----- DATA TO USE

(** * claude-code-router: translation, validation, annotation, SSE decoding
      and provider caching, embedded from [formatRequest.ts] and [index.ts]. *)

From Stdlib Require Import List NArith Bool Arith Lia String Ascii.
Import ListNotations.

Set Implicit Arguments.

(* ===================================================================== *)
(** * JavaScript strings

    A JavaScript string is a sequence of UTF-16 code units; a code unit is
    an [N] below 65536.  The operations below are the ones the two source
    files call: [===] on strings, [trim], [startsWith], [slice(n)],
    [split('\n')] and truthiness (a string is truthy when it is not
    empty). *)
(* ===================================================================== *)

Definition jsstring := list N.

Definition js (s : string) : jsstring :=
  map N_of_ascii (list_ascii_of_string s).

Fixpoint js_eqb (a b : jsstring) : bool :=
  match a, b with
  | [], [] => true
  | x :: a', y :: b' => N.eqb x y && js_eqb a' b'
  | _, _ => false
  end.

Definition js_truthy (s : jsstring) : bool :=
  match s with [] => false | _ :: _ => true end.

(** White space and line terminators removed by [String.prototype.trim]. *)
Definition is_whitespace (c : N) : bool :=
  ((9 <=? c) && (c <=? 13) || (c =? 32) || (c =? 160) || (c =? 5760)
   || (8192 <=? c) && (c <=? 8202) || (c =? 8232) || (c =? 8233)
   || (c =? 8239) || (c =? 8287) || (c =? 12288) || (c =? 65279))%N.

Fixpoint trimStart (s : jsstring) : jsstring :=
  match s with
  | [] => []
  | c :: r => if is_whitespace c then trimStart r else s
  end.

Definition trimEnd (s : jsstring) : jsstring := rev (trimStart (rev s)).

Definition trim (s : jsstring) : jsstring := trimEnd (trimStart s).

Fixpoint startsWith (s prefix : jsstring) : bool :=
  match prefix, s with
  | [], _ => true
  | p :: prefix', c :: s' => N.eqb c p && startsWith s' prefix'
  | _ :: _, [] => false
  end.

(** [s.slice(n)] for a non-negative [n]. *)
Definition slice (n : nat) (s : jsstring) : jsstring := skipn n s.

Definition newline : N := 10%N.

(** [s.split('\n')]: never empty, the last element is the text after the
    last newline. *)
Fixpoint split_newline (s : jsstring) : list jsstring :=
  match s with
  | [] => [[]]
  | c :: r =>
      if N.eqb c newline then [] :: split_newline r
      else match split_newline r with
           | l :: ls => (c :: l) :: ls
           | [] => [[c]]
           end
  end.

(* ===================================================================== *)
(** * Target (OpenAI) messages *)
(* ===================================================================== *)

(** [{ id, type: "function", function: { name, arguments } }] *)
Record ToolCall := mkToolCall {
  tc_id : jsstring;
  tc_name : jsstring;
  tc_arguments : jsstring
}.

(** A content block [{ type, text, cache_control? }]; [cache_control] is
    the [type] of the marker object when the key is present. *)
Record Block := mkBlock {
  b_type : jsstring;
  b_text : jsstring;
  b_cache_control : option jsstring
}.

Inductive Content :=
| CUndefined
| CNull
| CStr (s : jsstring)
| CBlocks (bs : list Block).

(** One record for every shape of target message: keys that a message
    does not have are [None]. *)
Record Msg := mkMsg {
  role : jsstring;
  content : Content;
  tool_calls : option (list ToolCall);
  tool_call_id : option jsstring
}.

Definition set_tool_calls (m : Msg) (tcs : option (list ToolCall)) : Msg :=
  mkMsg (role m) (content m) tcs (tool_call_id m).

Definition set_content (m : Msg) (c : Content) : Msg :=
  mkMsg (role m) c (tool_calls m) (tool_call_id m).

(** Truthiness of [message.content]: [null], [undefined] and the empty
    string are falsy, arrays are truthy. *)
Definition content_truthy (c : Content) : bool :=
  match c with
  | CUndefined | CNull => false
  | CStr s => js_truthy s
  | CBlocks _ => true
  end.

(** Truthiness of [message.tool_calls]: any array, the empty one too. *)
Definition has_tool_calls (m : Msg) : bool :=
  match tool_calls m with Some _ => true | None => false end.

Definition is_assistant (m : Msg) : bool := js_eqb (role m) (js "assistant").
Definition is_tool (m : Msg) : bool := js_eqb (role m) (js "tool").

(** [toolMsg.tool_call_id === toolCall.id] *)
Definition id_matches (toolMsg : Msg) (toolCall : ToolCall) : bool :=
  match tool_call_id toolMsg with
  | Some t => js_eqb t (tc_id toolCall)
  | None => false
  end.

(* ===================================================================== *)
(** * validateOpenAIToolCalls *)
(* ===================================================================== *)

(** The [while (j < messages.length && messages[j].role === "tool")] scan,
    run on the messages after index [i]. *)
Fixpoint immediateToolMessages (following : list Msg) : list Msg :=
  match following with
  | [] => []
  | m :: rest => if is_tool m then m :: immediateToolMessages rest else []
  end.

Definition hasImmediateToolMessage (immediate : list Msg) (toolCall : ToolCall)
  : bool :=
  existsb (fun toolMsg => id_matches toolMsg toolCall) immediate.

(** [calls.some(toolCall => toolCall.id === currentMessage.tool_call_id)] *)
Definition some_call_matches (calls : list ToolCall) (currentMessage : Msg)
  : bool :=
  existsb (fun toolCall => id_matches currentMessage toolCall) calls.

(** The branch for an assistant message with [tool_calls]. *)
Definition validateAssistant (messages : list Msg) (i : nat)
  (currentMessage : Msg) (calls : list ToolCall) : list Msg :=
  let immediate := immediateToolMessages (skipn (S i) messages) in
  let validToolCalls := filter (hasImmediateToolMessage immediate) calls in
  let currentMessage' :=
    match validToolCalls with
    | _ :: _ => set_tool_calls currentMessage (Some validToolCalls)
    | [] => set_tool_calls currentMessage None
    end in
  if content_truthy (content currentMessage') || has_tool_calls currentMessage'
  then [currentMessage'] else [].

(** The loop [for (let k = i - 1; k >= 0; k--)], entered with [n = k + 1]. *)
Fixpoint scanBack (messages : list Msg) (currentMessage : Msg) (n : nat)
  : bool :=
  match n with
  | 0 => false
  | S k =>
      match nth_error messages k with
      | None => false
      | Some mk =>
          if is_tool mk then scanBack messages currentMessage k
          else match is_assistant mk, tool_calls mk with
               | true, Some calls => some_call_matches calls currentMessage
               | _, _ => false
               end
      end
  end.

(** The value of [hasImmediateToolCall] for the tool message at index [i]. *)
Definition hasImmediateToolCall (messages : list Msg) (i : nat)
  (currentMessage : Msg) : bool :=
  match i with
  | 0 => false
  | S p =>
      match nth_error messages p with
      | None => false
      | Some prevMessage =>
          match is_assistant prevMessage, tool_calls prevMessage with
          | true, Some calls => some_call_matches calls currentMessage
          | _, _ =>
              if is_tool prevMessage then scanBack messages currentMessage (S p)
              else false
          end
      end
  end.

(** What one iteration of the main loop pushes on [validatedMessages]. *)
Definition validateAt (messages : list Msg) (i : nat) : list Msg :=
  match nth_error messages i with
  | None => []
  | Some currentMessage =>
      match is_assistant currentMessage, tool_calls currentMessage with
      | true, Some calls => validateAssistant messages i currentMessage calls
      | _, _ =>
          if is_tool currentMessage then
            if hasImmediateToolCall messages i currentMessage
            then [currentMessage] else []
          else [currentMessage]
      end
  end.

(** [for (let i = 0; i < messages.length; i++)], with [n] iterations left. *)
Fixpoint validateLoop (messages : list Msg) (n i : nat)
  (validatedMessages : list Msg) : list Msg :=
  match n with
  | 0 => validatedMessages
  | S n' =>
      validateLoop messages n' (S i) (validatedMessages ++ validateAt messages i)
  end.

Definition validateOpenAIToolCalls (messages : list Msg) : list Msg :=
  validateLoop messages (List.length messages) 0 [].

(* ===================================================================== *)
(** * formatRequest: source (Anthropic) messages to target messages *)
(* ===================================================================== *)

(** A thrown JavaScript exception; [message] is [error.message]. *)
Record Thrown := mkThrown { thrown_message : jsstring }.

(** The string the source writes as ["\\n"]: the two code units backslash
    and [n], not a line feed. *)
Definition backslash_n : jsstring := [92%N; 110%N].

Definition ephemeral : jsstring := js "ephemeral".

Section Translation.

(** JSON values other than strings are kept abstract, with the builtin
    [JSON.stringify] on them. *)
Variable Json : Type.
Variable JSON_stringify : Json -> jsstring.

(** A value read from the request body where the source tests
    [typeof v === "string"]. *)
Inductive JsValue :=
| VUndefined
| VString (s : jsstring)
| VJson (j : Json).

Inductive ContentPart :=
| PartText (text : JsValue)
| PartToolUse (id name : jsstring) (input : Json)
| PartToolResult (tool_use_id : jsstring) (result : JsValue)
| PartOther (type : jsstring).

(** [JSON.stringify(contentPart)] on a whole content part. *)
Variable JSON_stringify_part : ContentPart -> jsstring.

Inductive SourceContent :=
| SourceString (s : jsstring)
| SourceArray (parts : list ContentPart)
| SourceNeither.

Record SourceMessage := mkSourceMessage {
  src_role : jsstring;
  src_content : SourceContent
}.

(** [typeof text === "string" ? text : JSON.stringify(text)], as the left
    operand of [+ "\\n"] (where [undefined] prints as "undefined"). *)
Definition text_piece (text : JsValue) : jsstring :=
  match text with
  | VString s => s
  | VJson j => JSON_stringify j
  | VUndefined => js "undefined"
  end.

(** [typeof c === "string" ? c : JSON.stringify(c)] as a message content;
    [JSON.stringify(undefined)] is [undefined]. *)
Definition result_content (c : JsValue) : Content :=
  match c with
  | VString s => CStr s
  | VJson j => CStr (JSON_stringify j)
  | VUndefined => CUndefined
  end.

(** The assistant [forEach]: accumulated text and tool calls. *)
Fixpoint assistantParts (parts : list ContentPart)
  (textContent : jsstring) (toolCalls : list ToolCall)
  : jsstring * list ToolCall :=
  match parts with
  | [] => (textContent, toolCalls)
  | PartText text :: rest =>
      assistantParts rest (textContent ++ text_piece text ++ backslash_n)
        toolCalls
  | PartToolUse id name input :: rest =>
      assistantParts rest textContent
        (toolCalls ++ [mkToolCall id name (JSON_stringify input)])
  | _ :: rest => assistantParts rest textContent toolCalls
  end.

----------
----- DATA TO USE

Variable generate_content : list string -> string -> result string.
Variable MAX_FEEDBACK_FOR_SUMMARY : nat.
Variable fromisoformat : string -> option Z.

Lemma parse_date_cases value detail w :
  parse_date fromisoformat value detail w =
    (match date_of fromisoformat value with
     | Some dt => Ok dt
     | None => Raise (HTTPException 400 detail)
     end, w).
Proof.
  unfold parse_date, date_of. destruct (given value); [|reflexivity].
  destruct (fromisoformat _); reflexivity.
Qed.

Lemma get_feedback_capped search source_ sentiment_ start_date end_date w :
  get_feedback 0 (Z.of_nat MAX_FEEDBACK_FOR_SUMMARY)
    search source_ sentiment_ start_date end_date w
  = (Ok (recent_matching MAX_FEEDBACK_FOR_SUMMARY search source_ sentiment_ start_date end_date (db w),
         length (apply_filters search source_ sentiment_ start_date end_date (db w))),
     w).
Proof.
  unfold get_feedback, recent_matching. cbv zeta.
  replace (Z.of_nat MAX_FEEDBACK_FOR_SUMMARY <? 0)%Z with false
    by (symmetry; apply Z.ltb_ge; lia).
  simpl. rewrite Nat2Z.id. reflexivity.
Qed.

----------

TASK DIRECTIONS: Using the data above, extract exactly the lines from the one that holds "validateLoop messages (List.length" to the one that holds "(input : Json)", both ends included, and no others.

EXERCISE RESULT:
  validateLoop messages (List.length messages) 0 [].

(* ===================================================================== *)
(** * formatRequest: source (Anthropic) messages to target messages *)
(* ===================================================================== *)

(** A thrown JavaScript exception; [message] is [error.message]. *)
Record Thrown := mkThrown { thrown_message : jsstring }.

(** The string the source writes as ["\\n"]: the two code units backslash
    and [n], not a line feed. *)
Definition backslash_n : jsstring := [92%N; 110%N].

Definition ephemeral : jsstring := js "ephemeral".

Section Translation.

(** JSON values other than strings are kept abstract, with the builtin
    [JSON.stringify] on them. *)
Variable Json : Type.
Variable JSON_stringify : Json -> jsstring.

(** A value read from the request body where the source tests
    [typeof v === "string"]. *)
Inductive JsValue :=
| VUndefined
| VString (s : jsstring)
| VJson (j : Json).

Inductive ContentPart :=
| PartText (text : JsValue)
| PartToolUse (id name : jsstring) (input : Json)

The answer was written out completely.